Aprendimos
en la escuela que se llamaba edad a cada
uno de los periodos de tiempo en que convencionalmente se divide la historia de
la humanidad desde una perspectiva occidental. Así supimos de la Edad Antigua,
de la Media, de la Moderna y de la Contemporánea, y conocimos que ésta última
había tenido su inicio con la Revolución Francesa y que se extendía hasta
nuestros días; no importaba que esos días fueran los de nuestros abuelos, los
de nuestros padres, los nuestros propiamente dichos o los de nuestros hijos e
hijas, pues al cabo la fórmula se ha repetido a sí misma por generaciones sin
que nada ni nadie al parecer haya osado alterarla.
Ahora
bien, ¿es posible que tengamos que reescribir pronto los libros de texto para
anotar que hemos entrado en una nueva edad? Probablemente sí, probablemente
estemos viviendo desde hace unos años el tránsito hacia esa nueva edad aún sin
nombre, aún sin definición ni contenidos exactos que la identifiquen; y pasarán
más años todavía hasta que exista el convencimiento compartido de que nos hemos
instalado en otro tiempo. De hecho, una herramienta muy de moda a la hora de
determinar la relevancia de ciertas materias o tendencias, el buscador Google,
apenas recoge hoy aproximadamente 6.000 entradas para la fórmula Edad
Poscontemporánea, aunque crecen de día en día y acabarán por invadirlo con tal
etiqueta u otra similar. Sin embargo, lo que sí es más evidente es que ya hemos
abandonado sin duda la vieja Edad Contemporánea. Reconocerlo es por lo tanto un
elemento capital para conquistar la época que se abre ante nosotros. No hacerlo
y seguir valiéndonos del pensamiento viejo, de patrones caducos y de horizontes
apagados significará nuestra derrota ante la evolución imparable de la
historia.
El
Muro de Berlín cayó en 1989 y las Torres Gemelas en 2001. Uno y otro
derrumbamiento, a pesar de sus notables diferencias, son la imagen del final de
una larga etapa, la de las construcciones y el crecimiento. Poco importa si
fracasó el comunismo o si triunfó el capitalismo, los dos pueden darse por
desaparecidos.

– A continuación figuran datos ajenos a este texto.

(* ===== verification/BPending.v ===== *)
(** * badvpn base/BPending.c: the job queue of the reactor

    A group keeps a list of pending jobs; setting a job puts it in front, so the most
    recently set job runs first. Jobs are identified by number (their address);
    [removed] is the mark [BPending__ListIsRemoved] reads. The linked list is the
    list of its entries. *)
From stdpp Require Import gmap.
From S2P Require Import Prelude.
#[local] Set Warnings "-clear-no-such-hyp".

Record BSmallPending := mkjob { handler : Z; user : Z; removed : bool }.
Record BPendingGroup := mkgroup { jobs : list nat; objs : gmap nat BSmallPending }.

(** [BPending__List_Remove]: unlink one entry. *)
Fixpoint list_remove (o : nat) (l : list nat) : list nat :=
  match l with
  | [] => []
  | x :: l' => if decide (x = o) then l' else x :: list_remove o l'
  end.

Definition mark (o : nat) (b : bool) (g : BPendingGroup) : BPendingGroup :=
  mkgroup (jobs g) (alter (λ p, mkjob (handler p) (user p) b) o (objs g)).
Definition is_removed (o : nat) (g : BPendingGroup) : bool :=
  match objs g !! o with Some p => removed p | None => true end.

Definition BPendingGroup_Init : BPendingGroup := mkgroup [] ∅.
Definition BPendingGroup_HasJobs (g : BPendingGroup) : bool := match jobs g with [] => false | _ => true end.
Definition BPendingGroup_PeekJob (g : BPendingGroup) : option nat := head (jobs g).

(** The handler call is the result; [Fault] without a job. *)
Definition BPendingGroup_ExecuteJob (g : BPendingGroup) : outcome (nat * (Z * Z) * BPendingGroup) :=
  match jobs g with
  | [] => Fault
  | o :: l =>
      match objs g !! o with
      | None => Fault
      | Some p => Ret (o, (handler p, user p), mark o true (mkgroup l (objs g)))
      end
  end.

Definition BSmallPending_Init (o : nat) (h u : Z) (g : BPendingGroup) : BPendingGroup :=
  mkgroup (jobs g) (<[o := mkjob h u true]> (objs g)).
Definition BSmallPending_Free (o : nat) (g : BPendingGroup) : BPendingGroup :=
  mkgroup (if is_removed o g then jobs g else list_remove o (jobs g)) (delete o (objs g)).
Definition BSmallPending_SetHandler (o : nat) (h u : Z) (g : BPendingGroup) : BPendingGroup :=
  mkgroup (jobs g) (alter (λ p, mkjob h u (removed p)) o (objs g)).
Definition BSmallPending_Set (o : nat) (g : BPendingGroup) : BPendingGroup :=
  let l := if is_removed o g then jobs g else list_remove o (jobs g) in
  mark o false (mkgroup (o :: l) (objs g)).
Definition BSmallPending_Unset (o : nat) (g : BPendingGroup) : BPendingGroup :=
  if is_removed o g then g else mark o true (mkgroup (list_remove o (jobs g)) (objs g)).
Definition BSmallPending_IsSet (o : nat) (g : BPendingGroup) : bool := negb (is_removed o g).

(** ** The calls a program makes on existing objects *)
Inductive pending_op :=
| OInit (o : nat) (h u : Z) | OFree (o : nat) | OSetHandler (o : nat) (h u : Z)
| OSet (o : nat) | OUnset (o : nat) | OExecute.

Definition allowed (op : pending_op) (g : BPendingGroup) : Prop :=
  match op with
  | OInit o _ _ => objs g !! o = None
  | OFree o | OSetHandler o _ _ | OSet o | OUnset o => is_Some (objs g !! o)
  | OExecute => BPendingGroup_HasJobs g = true
  end.

Definition apply_op (op : pending_op) (g : BPendingGroup) : outcome BPendingGroup :=
  match op with
  | OInit o h u => Ret (BSmallPending_Init o h u g)
  | OFree o => Ret (BSmallPending_Free o g)
  | OSetHandler o h u => Ret (BSmallPending_SetHandler o h u g)
  | OSet o => Ret (BSmallPending_Set o g)
  | OUnset o => Ret (BSmallPending_Unset o g)
  | OExecute => '(_, _, g) ← BPendingGroup_ExecuteJob g; Ret g
  end.

Inductive reachable : BPendingGroup → Prop :=
| reach_init : reachable BPendingGroup_Init
| reach_op g op g' : reachable g → allowed op g → apply_op op g = Ret g' → reachable g'.

(** The mark says whether a job is in the list, and no job is there twice. *)
Record group_ok (g : BPendingGroup) : Prop := {
  go_nodup : NoDup (jobs g);
  go_mark : ∀ o, o ∈ jobs g ↔ ∃ p, objs g !! o = Some p ∧ removed p = false }.

Lemma list_remove_spec o l x : NoDup l → x ∈ list_remove o l ↔ x ∈ l ∧ x ≠ o.
Proof.
  induction 1 as [|y l Hy Hl IH]; simpl; [rewrite elem_of_nil; tauto|].
  destruct (decide (y = o)) as [-> |]; rewrite !elem_of_cons, ?IH; [|naive_solver].
  split; [|naive_solver]. intros Hx. split; [by right|]. by intros ->.
Qed.
Lemma list_remove_nodup o l : NoDup l → NoDup (list_remove o l).
Proof.
  induction 1 as [|y l Hy Hl IH]; simpl; [constructor|]. destruct (decide (y = o)); [done|].
  constructor; [|done]. rewrite list_remove_spec by done. tauto.
Qed.
Lemma list_remove_absent o l : o ∉ l → list_remove o l = l.
Proof. induction l as [|y l IH]; simpl; [done|]. intros H. rewrite decide_False by set_solver. f_equal. set_solver. Qed.

Lemma is_removed_spec g o : group_ok g → is_removed o g = false ↔ o ∈ jobs g.
Proof.
  intros [_ Hm]. rewrite Hm. unfold is_removed. destruct (objs g !! o) as [p|]; split; try done.
  - intros H. by exists p.
  - by intros (p' & [= <-] & ?).
  - by intros (p' & ? & ?).
Qed.

(** What stays of the list when [o] is taken out if it is there. *)
Lemma unlink_spec g o x :
  group_ok g → let l := if is_removed o g then jobs g else list_remove o (jobs g) in
  NoDup l ∧ (x ∈ l ↔ x ∈ jobs g ∧ x ≠ o) ∧ l = list_remove o (jobs g).
Proof.
  intros Hg. pose proof (is_removed_spec g o Hg) as Hr. pose proof (go_nodup g Hg) as Hn. cbn zeta.
  destruct (is_removed o g).
  - assert (o ∉ jobs g) by (intros H; by apply Hr in H). split_and!; [done| |by rewrite list_remove_absent].
    split; [|tauto]. intros H1. split; [done|]. by intros ->.
  - split_and!; [by apply list_remove_nodup|by apply list_remove_spec|done].
Qed.

Lemma execute_ok g o l :
  group_ok g → jobs g = o :: l → ∃ p, objs g !! o = Some p ∧
  BPendingGroup_ExecuteJob g = Ret (o, (handler p, user p), mark o true (mkgroup l (objs g))).
Proof.
  intros [Hn Hm] Hj. destruct (proj1 (Hm o)) as (p & Hp & _); [rewrite Hj; by left|].
  exists p. split; [done|]. unfold BPendingGroup_ExecuteJob. by rewrite Hj, Hp.
Qed.

Lemma mark_lookup o b g x : objs (mark o b g) !! x =
  if decide (x = o) then (λ p, mkjob (handler p) (user p) b) <$> objs g !! o else objs g !! x.
Proof.
  unfold mark. simpl. destruct (decide (x = o)) as [-> |]; [by rewrite lookup_alter_eq|by rewrite lookup_alter_ne].
Qed.

Lemma apply_op_ok op g : group_ok g → allowed op g → ∃ g', apply_op op g = Ret g' ∧ group_ok g'.
Proof.
  intros Hg Ha. pose proof Hg as [Hn Hm]. destruct op as [o h u|o|o h u|o|o|]; cbn [apply_op allowed] in *;
    try (eexists; split; [done|]).
  - split; cbn; [done|]. intros x. rewrite Hm. destruct (decide (x = o)) as [-> |].
    + rewrite lookup_insert_eq, Ha. split; intros (p & ? & ?); naive_solver.
    + by rewrite lookup_insert_ne.
  - destruct (unlink_spec g o 0%nat Hg) as (H1 & _ & _). split; cbn; [done|]. intros x.
    rewrite (proj1 (proj2 (unlink_spec g o x Hg))), Hm. destruct (decide (x = o)) as [-> |].
    + rewrite lookup_delete_eq. naive_solver.
    + rewrite lookup_delete_ne by done. naive_solver.
  - split; cbn; [done|]. intros x. rewrite Hm. destruct (decide (x = o)) as [-> |].
    + rewrite lookup_alter_eq. destruct (objs g !! o); naive_solver.
    + by rewrite lookup_alter_ne.
  - split.
    + cbn. destruct (unlink_spec g o o Hg) as (H1 & H2 & _). constructor; [|done]. rewrite H2. tauto.
    + intros x. unfold BSmallPending_Set. rewrite mark_lookup. cbn. rewrite elem_of_cons, (proj1 (proj2 (unlink_spec g o x Hg))), Hm.
      destruct Ha as (p0 & Hp0). destruct (decide (x = o)) as [-> |].
      * rewrite Hp0. simpl. split; [|by left]. intros _. by eexists.
      * naive_solver.
  - unfold BSmallPending_Unset. pose proof (is_removed_spec g o Hg) as Hr. destruct (is_removed o g) eqn:E; [done|].
    split; cbn; [by apply list_remove_nodup|]. intros x. change (alter _ o (objs g)) with (objs (mark o true g)).
    rewrite mark_lookup, list_remove_spec, Hm by done. destruct (decide (x = o)) as [-> |]; [|naive_solver].
    destruct (objs g !! o); naive_solver.
  - destruct (jobs g) as [|o l] eqn:Ej; [unfold BPendingGroup_HasJobs in Ha; by rewrite Ej in Ha|].
    destruct (execute_ok g o l Hg Ej) as (p & Hp & ->). rewrite bind_Ret. eexists. split; [done|].
    inversion Hn as [|?? Ho Hl]; subst. split; [done|]. intros x. rewrite mark_lookup. cbn.
    specialize (Hm x). rewrite elem_of_cons in Hm. destruct (decide (x = o)) as [-> |]; [|naive_solver].
    rewrite Hp. simpl. split; [done|]. by intros (p' & [= <-] & ?).
Qed.

Lemma reachable_ok g : reachable g → group_ok g.
Proof.
  induction 1 as [|g op g' Hr IH Ha E]; [split; [constructor|]; intros o; cbn; set_solver|].
  destruct (apply_op_ok op g IH Ha) as (g1 & E1 & H1). by replace g' with g1 by congruence.
Qed.

(** C40: the pending-job list is always consistent. In every state reachable by calls
    on existing jobs, no job is listed twice, a job is reported as set exactly when it
    is in the list, and every allowed call (running a job included) succeeds. *)
Theorem pending_consistent g :
  reachable g →
  NoDup (jobs g) ∧ (∀ o, BSmallPending_IsSet o g = true ↔ o ∈ jobs g) ∧
  ∀ op, allowed op g → ∃ g', apply_op op g = Ret g'.
Proof.
  intros Hr. pose proof (reachable_ok g Hr) as Hg.
  split_and!; [by destruct Hg| |].
  - intros o. rewrite <- (is_removed_spec g o Hg). unfold BSmallPending_IsSet. by destruct (is_removed o g).
  - intros op Ha. destruct (apply_op_ok op g Hg Ha) as (g' & E & _). by exists g'.
Qed.

Definition demo_group : BPendingGroup :=
  BSmallPending_Set 1 (BSmallPending_Init 2 20 0 (BSmallPending_Init 1 10 0 BPendingGroup_Init)).
Lemma demo_group_reachable : reachable demo_group.
Proof.
  apply (reach_op (BSmallPending_Init 2 20 0 (BSmallPending_Init 1 10 0 BPendingGroup_Init)) (OSet 1));
    [|by eexists|reflexivity].
  apply (reach_op (BSmallPending_Init 1 10 0 BPendingGroup_Init) (OInit 2 20 0)); [|reflexivity|reflexivity].
  apply (reach_op BPendingGroup_Init (OInit 1 10 0)); [constructor|reflexivity|reflexivity].
Qed.
Lemma pending_consistent_witness :
  NoDup (jobs demo_group) ∧ BSmallPending_IsSet 1 demo_group = true ∧ BSmallPending_IsSet 2 demo_group = false.
Proof.
  split; [|split; reflexivity]. exact (proj1 (pending_consistent demo_group demo_group_reachable)).
Defined.

(** ** Order of execution *)
(** Run the first [n] jobs; the handlers called. *)
Fixpoint run_jobs (n : nat) (g : BPendingGroup) : outcome (list nat * BPendingGroup) :=
  match n with
  | O => Ret ([], g)
  | S n' =>
      '(o, _, g) ← BPendingGroup_ExecuteJob g;
      '(os, g) ← run_jobs n' g; Ret (o :: os, g)
  end.

Lemma set_ok o g : group_ok g → is_Some (objs g !! o) → group_ok (BSmallPending_Set o g).
Proof. intros Hg Ho. destruct (apply_op_ok (OSet o) g Hg Ho) as (g' & [= <-] & H). done. Qed.

Lemma set_jobs o g : group_ok g → jobs (BSmallPending_Set o g) = o :: list_remove o (jobs g).
Proof. intros Hg. cbn. f_equal. by destruct (unlink_spec g o o Hg) as (_ & _ & ->). Qed.

Lemma set_objs o g x : is_Some (objs g !! x) → is_Some (objs (BSmallPending_Set o g) !! x).
Proof.
  intros H. unfold BSmallPending_Set. rewrite mark_lookup. cbn. destruct (decide (x = o)) as [-> |]; [|done].
  destruct H as (p & ->). by eexists.
Qed.

Lemma filter_absent o os (l : list nat) : o ∉ l → filter (λ x, x ∉ os) l = filter (λ x, x ∉ o :: os) l.
Proof.
  induction l as [|y l IH]; [done|]. intros Ho. apply not_elem_of_cons in Ho as [Hy Ho]. rewrite !filter_cons.
  destruct (decide (y ∉ os)).
  - rewrite decide_True by (rewrite not_elem_of_cons; auto). by rewrite IH.
  - rewrite decide_False by (rewrite not_elem_of_cons; tauto). by rewrite IH.
Qed.

Lemma filter_list_remove o os l :
  NoDup l → filter (λ x, x ∉ os) (list_remove o l) = filter (λ x, x ∉ o :: os) l.
Proof.
  induction 1 as [|y l Hy Hl IH]; [done|]. simpl list_remove. destruct (decide (y = o)) as [-> |Hne].
  - rewrite (filter_cons_False _ o) by (rewrite not_elem_of_cons; tauto). by apply filter_absent.
  - rewrite !filter_cons. destruct (decide (y ∉ os)).
    + rewrite decide_True by (rewrite not_elem_of_cons; auto). by rewrite IH.
    + rewrite decide_False by (rewrite not_elem_of_cons; tauto). by rewrite IH.
Qed.

Lemma filter_nothing (l : list nat) : filter (λ x, x ∉ []) l = l.
Proof. induction l as [|y l IH]; [done|]. rewrite filter_cons_True by apply not_elem_of_nil. by rewrite IH. Qed.

Lemma set_all_jobs os g :
  group_ok g → NoDup os → Forall (λ o, is_Some (objs g !! o)) os →
  let g' := fold_left (λ g o, BSmallPending_Set o g) os g in
  group_ok g' ∧ jobs g' = rev os ++ filter (λ x, x ∉ os) (jobs g).
Proof.
  revert g. induction os as [|o os IH]; intros g Hg Hn Ho; cbn [fold_left].
  - split; [done|]. simpl. by rewrite filter_nothing.
  - inversion Hn as [|?? Hn1 Hn2]; subst. inversion Ho as [|?? Ho1 Ho2]; subst.
    destruct (IH (BSmallPending_Set o g)) as [H1 H2]; [by apply set_ok|done| |].
    { eapply Forall_impl; [|exact Ho2]. intros x. by apply set_objs. }
    split; [exact H1|]. rewrite H2, set_jobs by done. simpl rev. rewrite <- app_assoc. f_equal.
    rewrite filter_cons_True by done. simpl. f_equal. by apply filter_list_remove, go_nodup.
Qed.

Lemma run_jobs_prefix os l g :
  group_ok g → jobs g = os ++ l → ∃ g', run_jobs (length os) g = Ret (os, g') ∧ jobs g' = l.
Proof.
  revert g. induction os as [|o os IH]; intros g Hg Hj; cbn [run_jobs length]; [by exists g|].
  destruct (execute_ok g o (os ++ l) Hg Hj) as (p & Hp & E). rewrite E, bind_Ret.
  assert (allowed OExecute g) as Ha by (cbn; unfold BPendingGroup_HasJobs; by rewrite Hj).
  destruct (apply_op_ok OExecute g Hg Ha) as (g1 & E1 & H1). cbn [apply_op] in E1. rewrite E, bind_Ret in E1.
  apply Ret_inj in E1. subst g1. destruct (IH _ H1 eq_refl) as (g' & -> & Hj'). rewrite bind_Ret. by exists g'.
Qed.

(** The most recently set job runs first. From any reachable state, setting
    distinct jobs [os] one after the other and then running that many jobs calls their
    handlers in the reverse order, each once (also a job that was already pending),
    and leaves the jobs pending before, in their old order, without those. *)
Theorem jobs_run_lifo g os :
  reachable g → NoDup os → Forall (λ o, is_Some (objs g !! o)) os →
  ∃ g', run_jobs (length os) (fold_left (λ g o, BSmallPending_Set o g) os g) = Ret (rev os, g') ∧
        jobs g' = filter (λ x, x ∉ os) (jobs g).
Proof.
  intros Hr Hn Ho. destruct (set_all_jobs os g (reachable_ok g Hr) Hn Ho) as [H1 H2].
  rewrite <- (length_rev os). by apply run_jobs_prefix.
Qed.

Lemma jobs_run_lifo_witness :
  ∃ g', run_jobs 2 (BSmallPending_Set 1 (BSmallPending_Set 2 demo_group)) = Ret ([1; 2]%nat, g') ∧ jobs g' = [].
Proof.
  destruct (jobs_run_lifo demo_group [2; 1]%nat demo_group_reachable) as (g' & E & Hj).
  - repeat constructor; set_solver.
  - repeat constructor; by eexists.
  - exists g'. split; [exact E|exact Hj].
Defined.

Y con ellos casi toda la simbología, la política, la economía y
las ideas que fuimos levantando desde 1789 conducidos por el lema de la
igualdad, la libertad y la fraternidad; evidentemente con interpretaciones y
aplicaciones distintas según la orientación ideológica de un mundo bipolar. Por
ese motivo la primera lección que ha de inaugurar la nueva enciclopedia es que
nada es ni será ya igual y que, por lo tanto, cualquier discurso, cualquier
propuesta de futuro que se acomode aún sobre aquel antiguo molde no tiene
porvenir, es pura melancolía.
Lo
que sucedió después fue la globalización y las crisis. Lo primero nos sirve
para explicar uno de los rasgos radicalmente distintos a lo precedente y las
segundas nos confirman que el proceso está en marcha y que, atendiendo a su
etimología, estamos obligados a tomar decisiones, pues, de no hacerlo, nos arrastrará la marea hacia un fondo
sin fin.
Por
ahora, lo que se puede ver, a corto plazo al menos, es que el tiempo que
alumbra caminará en principio por la senda de la deconstrucción y el
decrecimiento, las nuevas claves para, no se sabe cuándo, poder recuperar el
pulso de otra economía, de otra política y de otras ideas. Quienes no se liguen
a esos dos conceptos se mentirán a sí mismos y nos engañarán a todos.
Igualmente, conviene tener presente que durante esa transición merecerá la pena
implicarse en dos asuntos pendientes que van a resultar capitales: el de la
lucha de clases nunca resuelta y la defensa de la condición de ciudadanía como
último eslabón de una sociedad que pretendemos todavía medianamente justa.
Publicado en Tam-Tam Press, 8 octubre 2012
NOTA: Este artículo es una reescritura del que se publicó en Diario de León el 24 de julio de 2010, recogido en el blog bajo la etiqueta Sindical.